- What you have to do
Only one range belongs in the answer: the line holding "Definition INET_HIGH_WATERMARK := (1024*8)." through the last line of the records, reproduced as is.

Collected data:
(* ===== verification/LoopDesc.v ===== *)
(** The descriptors of the loop driver, [ssh/c_src/loop_drv.c]: a port that emulates
    a connected TCP socket of inet_drv, what is sent to it comes back through the
    packet layer.  Constants, the descriptor structs, the driver's state, and the
    queue of asynchronous operations with the replies that use it.

    Built without [HAVE_IN6]: the only address family is [AF_INET]. *)
From Stdlib Require Export SpecFloat.
From stdpp Require Import strings.
From S2P Require Import Prelude ErlTerm Erts.
#[local] Open Scope Z_scope.

(** * Constants *)

Definition INET_AF_INET := 1.
Definition INET_TYPE_STREAM := 1.
Definition INET_TYPE_DGRAM := 2.
Definition INET_MODE_LIST := 0.
Definition INET_MODE_BINARY := 1.
Definition INET_DELIVER_PORT := 0.
Definition INET_DELIVER_TERM := 1.
Definition INET_PASSIVE := 0.
Definition INET_ACTIVE := 1.
Definition INET_ONCE := 2.
Definition INET_F_OPEN := 0x0001.
Definition INET_F_BOUND := 0x0002.
Definition INET_F_ACTIVE := 0x0004.
Definition INET_F_BUSY := 0x0080.
Definition INET_STATE_CLOSED := 0.
Definition INET_STATE_OPEN := INET_F_OPEN.
Definition INET_STATE_BOUND := (INET_STATE_OPEN |. INET_F_BOUND)%C.
Definition INET_STATE_CONNECTED := (INET_STATE_BOUND |. INET_F_ACTIVE)%C.
Definition INET_REQ_OPEN := 1.
Definition INET_REQ_CLOSE := 2.
Definition INET_REQ_CONNECT := 3.
Definition INET_REQ_PEER := 4.
Definition INET_REQ_NAME := 5.
Definition INET_REQ_BIND := 6.
Definition INET_REQ_SETOPTS := 7.
Definition INET_REQ_GETOPTS := 8.
Definition INET_REQ_GETIX := 9.
Definition INET_REQ_GETSTAT := 11.
Definition INET_REQ_GETHOSTNAME := 12.
Definition INET_REQ_FDOPEN := 13.
Definition INET_REQ_GETFD := 14.
Definition INET_REQ_GETTYPE := 15.
Definition INET_REQ_GETSTATUS := 16.
Definition INET_REQ_GETSERVBYNAME := 17.
Definition INET_REQ_GETSERVBYPORT := 18.
Definition INET_REQ_SETNAME := 19.
Definition INET_REQ_SETPEER := 20.
Definition INET_REQ_GETIFLIST := 21.
Definition INET_REQ_IFGET := 22.
Definition INET_REQ_IFSET := 23.
Definition INET_REQ_SUBSCRIBE := 24.
Definition INET_SUBS_EMPTY_OUT_Q := 1.
Definition INET_REP_ERROR := 0.
Definition INET_REP_OK := 1.
Definition INET_OPT_REUSEADDR := 0.
Definition INET_OPT_KEEPALIVE := 1.
Definition INET_OPT_DONTROUTE := 2.
Definition INET_OPT_LINGER := 3.
Definition INET_OPT_BROADCAST := 4.
Definition INET_OPT_OOBINLINE := 5.
Definition INET_OPT_SNDBUF := 6.
Definition INET_OPT_RCVBUF := 7.
Definition TCP_OPT_NODELAY := 10.
Definition INET_LOPT_BUFFER := 20.
Definition INET_LOPT_HEADER := 21.
Definition INET_LOPT_ACTIVE := 22.
Definition INET_LOPT_PACKET := 23.
Definition INET_LOPT_MODE := 24.
Definition INET_LOPT_DELIVER := 25.
Definition INET_LOPT_EXITONCLOSE := 26.
Definition INET_LOPT_TCP_HIWTRMRK := 27.
Definition INET_LOPT_TCP_LOWTRMRK := 28.
Definition INET_LOPT_BIT8 := 29.
Definition INET_LOPT_TCP_SEND_TIMEOUT := 30.
Definition INET_BIT8_CLEAR := 0.
Definition INET_BIT8_SET := 1.
Definition INET_BIT8_ON := 2.
Definition INET_BIT8_OFF := 3.
Definition INET_STAT_RECV_CNT := 1.
Definition INET_STAT_RECV_MAX := 2.
Definition INET_STAT_RECV_AVG := 3.
Definition INET_STAT_RECV_DVI := 4.
Definition INET_STAT_SEND_CNT := 5.
Definition INET_STAT_SEND_MAX := 6.
Definition INET_STAT_SEND_AVG := 7.
Definition INET_STAT_SEND_PND := 8.
Definition INET_STAT_RECV_OCT := 9.
Definition INET_STAT_SEND_OCT := 10.
Definition INET_DEF_BUFFER := 1024.
Definition INET_MIN_BUFFER := 1.
Definition INET_MAX_BUFFER := (1024*64).
Definition INET_HIGH_WATERMARK := (1024*8).
Definition INET_LOW_WATERMARK := (1024*4).
Definition INET_INFINITY := 0xffffffff.
Definition INET_MAX_ASYNC := 1.
Definition TCP_REQ_ACCEPT := 30.
Definition TCP_REQ_LISTEN := 31.
Definition TCP_REQ_RECV := 32.
Definition TCP_REQ_UNRECV := 33.
Definition TCP_REQ_SHUTDOWN := 34.
Definition TCP_STATE_OPEN := INET_F_OPEN.
Definition TCP_STATE_BOUND := (TCP_STATE_OPEN |. INET_F_BOUND)%C.
Definition TCP_STATE_CONNECTED := (TCP_STATE_BOUND |. INET_F_ACTIVE)%C.
Definition TCP_PB_RAW := 0.
Definition TCP_PB_1 := 1.
Definition TCP_PB_2 := 2.
Definition TCP_PB_4 := 3.
Definition TCP_PB_ASN1 := 4.
Definition TCP_PB_RM := 5.
Definition TCP_PB_CDR := 6.
Definition TCP_PB_FCGI := 7.
Definition TCP_PB_LINE_LF := 8.
Definition TCP_PB_TPKT := 9.
Definition TCP_PB_HTTP := 10.
Definition TCP_PB_HTTPH := 11.
Definition TCP_MAX_PACKET_SIZE := 0x1000000.
Definition BUFFER_STACK_SIZE : nat := 16.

- Written response
Definition INET_HIGH_WATERMARK := (1024*8).
Definition INET_LOW_WATERMARK := (1024*4).
Definition INET_INFINITY := 0xffffffff.
Definition INET_MAX_ASYNC := 1.
Definition TCP_REQ_ACCEPT := 30.
Definition TCP_REQ_LISTEN := 31.
Definition TCP_REQ_RECV := 32.
Definition TCP_REQ_UNRECV := 33.
Definition TCP_REQ_SHUTDOWN := 34.
Definition TCP_STATE_OPEN := INET_F_OPEN.
Definition TCP_STATE_BOUND := (TCP_STATE_OPEN |. INET_F_BOUND)%C.
Definition TCP_STATE_CONNECTED := (TCP_STATE_BOUND |. INET_F_ACTIVE)%C.
Definition TCP_PB_RAW := 0.
Definition TCP_PB_1 := 1.
Definition TCP_PB_2 := 2.
Definition TCP_PB_4 := 3.
Definition TCP_PB_ASN1 := 4.
Definition TCP_PB_RM := 5.
Definition TCP_PB_CDR := 6.
Definition TCP_PB_FCGI := 7.
Definition TCP_PB_LINE_LF := 8.
Definition TCP_PB_TPKT := 9.
Definition TCP_PB_HTTP := 10.
Definition TCP_PB_HTTPH := 11.
Definition TCP_MAX_PACKET_SIZE := 0x1000000.
Definition BUFFER_STACK_SIZE : nat := 16.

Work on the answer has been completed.